About this task:
From the records below, transcribe only the lines running from the one with "Record Options := SimOptions" through the one with "(filters_of entry)) entry).". Keep both of those end lines.

** Opening Dataset records block **

Definition load_strategy_limits (limits : pyval) (base_pct : float) (raw : pyval) : res StrategyRiskLimits :=
  pct ← float_at raw "per_trade_risk_pct" (VFloat base_pct);
  soft_dflt ← vget_or limits "exposure_r_eff_soft_stop" (VFloat (of_Z 2));
  soft ← float_at raw "exposure_r_eff_soft_stop" soft_dflt;
  hard_dflt ← vget_or limits "exposure_r_eff_hard_stop" (VFloat (of_dec 25 (-1)));
  hard ← float_at raw "exposure_r_eff_hard_stop" hard_dflt;
  conc ← vget raw "max_concurrent_positions";
  '(overall, bucket) ← match conc with
    | VDict _ => o ← int_at conc "overall" 1; b ← int_at conc "per_currency_bucket" 1; Ok (Some o, Some b)
    | _ => Ok (None, None)
    end;
  Ok (RiskLimits pct (Some soft) (Some hard) overall bucket).

Definition load_risk_policy (policy : pyval) (profile : string) : res RiskProfileSettings :=
  metadata ← vget_or policy "metadata" (VDict []);
  base_capital ← float_at metadata "base_capital_jpy" (VInt 12000000);
  profiles ← vget_or policy "profiles" (VDict []);
  selected ← vget_or profiles profile (VDict []);
  limits ← vget_or selected "risk_limits" (VDict []);
  total ← vget_or limits "total_open_risk_pct" (VDict []);
  bucket ← vget limits "bucket_open_risk_pct";
  v ← vget_or limits "exposure_r_eff_soft_stop" (VInt 0); soft ← float_or_none v;
  v ← vget_or limits "exposure_r_eff_hard_stop" (VInt 0); hard ← float_or_none v;
  corr ← vget limits "correlation_group_risk_pct";
  base_pct ← float_at limits "per_trade_risk_pct" (VFloat (of_dec 5 (-1)));
  streak ← load_streak limits;
  per ← vget_or limits "per_strategy_limits" (VDict []);
  per ← (match per with VDict d => Ok d | _ => Raise (AttributeError "items") end);
  per ← mapM_res (λ kv : string * pyval, l ← load_strategy_limits limits base_pct kv.2; Ok (kv.1, l)) per;
  v ← vget_or total "soft" (VInt 0); total_soft ← float_or_none v;
  v ← vget_or total "hard" (VInt 0); total_hard ← float_or_none v;
  bucket_cap ← float_or_none (bucket or? VInt 0);
  corr_cap ← float_or_none (corr or? VInt 0);
  Ok (RiskProfile base_capital base_pct streak per total_soft total_hard bucket_cap soft hard corr_cap).

(** The arguments of [simulate_paper_poc] that the loop reads. *)
Record Options := SimOptions {
  spread_pips : float; slippage_pips : float; slippage_std : float; commission_pct : float; fixed_risk : bool; entry_on_next_bar : bool;
  session_start : option Z; session_end : option Z; trail_atr_mult : option float; target_r_multiple : float; ttl_bars : Z }.

(** * Costs and parameters *)

Definition symbol_mult (symbol : string) : float :=
  let s := upper symbol in
  if str_in s ["USDJPY"; "EURUSD"] then of_Z 1 else if str_in s ["GBPUSD"; "EURJPY"; "AUDUSD"] then of_dec 105 (-2) else of_dec 11 (-1).
Definition hour_at (ts : Z) : Z := ts / 3600000000 mod 24.
Definition session_mult (ts : Z) : float := if (hour_at ts <? 6) || (22 <=? hour_at ts) then of_dec 115 (-2) else of_Z 1.

Definition spread_for (symbol : string) (ts : Z) (base_spread : float) : float := fmul (fmul base_spread (session_mult ts)) (symbol_mult symbol).

Definition exit_with_cost (price : float) (direction : string) (spread slippage : float) : float :=
  if String.eqb direction "long" then fsub (fsub price spread) slippage else fadd (fadd price spread) slippage.

Definition safe_float : pyval → res (option float) := Strategy.coerce_float.

(** The readers below have the text of those of the pullback plugin. *)
Definition weekdays_from_value : pyval → res (list Z) := weekdays.
Definition hours_from_value : pyval → res (list Z) := blocked_hours.
Definition directions_from_value : pyval → list string := directions.

Definition hour_allowed_by_session (hour : Z) (session_range : pyval) : bool :=
  match session_range with
  | VStr s =>
      match split_once "-" s with
      | Some (l, r) =>
          match parse_int (strip l), parse_int (strip r) with
          | Some a, Some b => if hour_of_day a && hour_of_day b then hour_between a b hour else true
          | _, _ => true
          end
      | None => true
      end
  | _ => true
  end.

Definition filters_of (entry : dict) : dict := as_dict_or_empty (dget "filters" entry).
Definition blocked_hours_from_params (entry : dict) : res (list Z) :=
  hours_from_value (dget_or "blocked_utc_hours" (dget "blocked_utc_hours" (filters_of entry)) entry).
Definition blocked_local_direction_window_from_params (zoneinfo : string → option (Z → Z)) (ts : Z) (direction : string) (entry : dict) : res bool :=
  blocked_local_direction_window zoneinfo (Some (from_utc_us ts)) (lower (strip direction)) entry (filters_of entry).

Definition timeframe_to_minutes (timeframe : string) : res Z :=
  let units k := match parse_int (String.substring 0 (String.length timeframe - 1) timeframe) with
    | Some n => Ok (n * k)
    | None => Raise (ValueError "invalid literal for int() with base 10")
    end in
  if ends_with "m" timeframe then units 1
  else if ends_with "h" timeframe then units 60
  else if ends_with "d" timeframe then units (60 * 24)
  else Raise (ValueError ("Unsupported timeframe '" +:+ timeframe +:+ "'")).

(** * Streaks *)

Record RiskState := Risk { current_risk_pct : float; consecutive_wins : Z; consecutive_losses : Z }.

Definition update_after_trade (r_multiple : float) (s : StreakRules) (base : float) (r : RiskState) : RiskState :=
  if fgtb r_multiple fzero then
    let wins := consecutive_wins r + 1 in
    Risk (if win_threshold s <=? wins
      then fmin (win_cap_pct s) (fadd base (fmul (of_Z (wins - win_threshold s + 1)) (win_step_pct s))) else base) wins 0
  else
    let losses := consecutive_losses r + 1 in
    Risk (if loss_threshold s <=? losses then loss_risk_pct s else base) 0 losses.

(** * Positions *)

(** A bar's row of a frame: the cells by column. *)
Abbreviation row := dict.
Definition cell (r : row) (k : string) : res float := v ← dindex k r; py_float v.
(** [float(row.get(k, 0) or 0)] *)
Definition cell_or_zero (r : row) (k : string) : res float := py_float (dget_or k (VInt 0) r or? VInt 0).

** Closing Dataset records block **

Solution:
Record Options := SimOptions {
  spread_pips : float; slippage_pips : float; slippage_std : float; commission_pct : float; fixed_risk : bool; entry_on_next_bar : bool;
  session_start : option Z; session_end : option Z; trail_atr_mult : option float; target_r_multiple : float; ttl_bars : Z }.

(** * Costs and parameters *)

Definition symbol_mult (symbol : string) : float :=
  let s := upper symbol in
  if str_in s ["USDJPY"; "EURUSD"] then of_Z 1 else if str_in s ["GBPUSD"; "EURJPY"; "AUDUSD"] then of_dec 105 (-2) else of_dec 11 (-1).
Definition hour_at (ts : Z) : Z := ts / 3600000000 mod 24.
Definition session_mult (ts : Z) : float := if (hour_at ts <? 6) || (22 <=? hour_at ts) then of_dec 115 (-2) else of_Z 1.

Definition spread_for (symbol : string) (ts : Z) (base_spread : float) : float := fmul (fmul base_spread (session_mult ts)) (symbol_mult symbol).

Definition exit_with_cost (price : float) (direction : string) (spread slippage : float) : float :=
  if String.eqb direction "long" then fsub (fsub price spread) slippage else fadd (fadd price spread) slippage.

Definition safe_float : pyval → res (option float) := Strategy.coerce_float.

(** The readers below have the text of those of the pullback plugin. *)
Definition weekdays_from_value : pyval → res (list Z) := weekdays.
Definition hours_from_value : pyval → res (list Z) := blocked_hours.
Definition directions_from_value : pyval → list string := directions.

Definition hour_allowed_by_session (hour : Z) (session_range : pyval) : bool :=
  match session_range with
  | VStr s =>
      match split_once "-" s with
      | Some (l, r) =>
          match parse_int (strip l), parse_int (strip r) with
          | Some a, Some b => if hour_of_day a && hour_of_day b then hour_between a b hour else true
          | _, _ => true
          end
      | None => true
      end
  | _ => true
  end.

Definition filters_of (entry : dict) : dict := as_dict_or_empty (dget "filters" entry).
Definition blocked_hours_from_params (entry : dict) : res (list Z) :=
  hours_from_value (dget_or "blocked_utc_hours" (dget "blocked_utc_hours" (filters_of entry)) entry).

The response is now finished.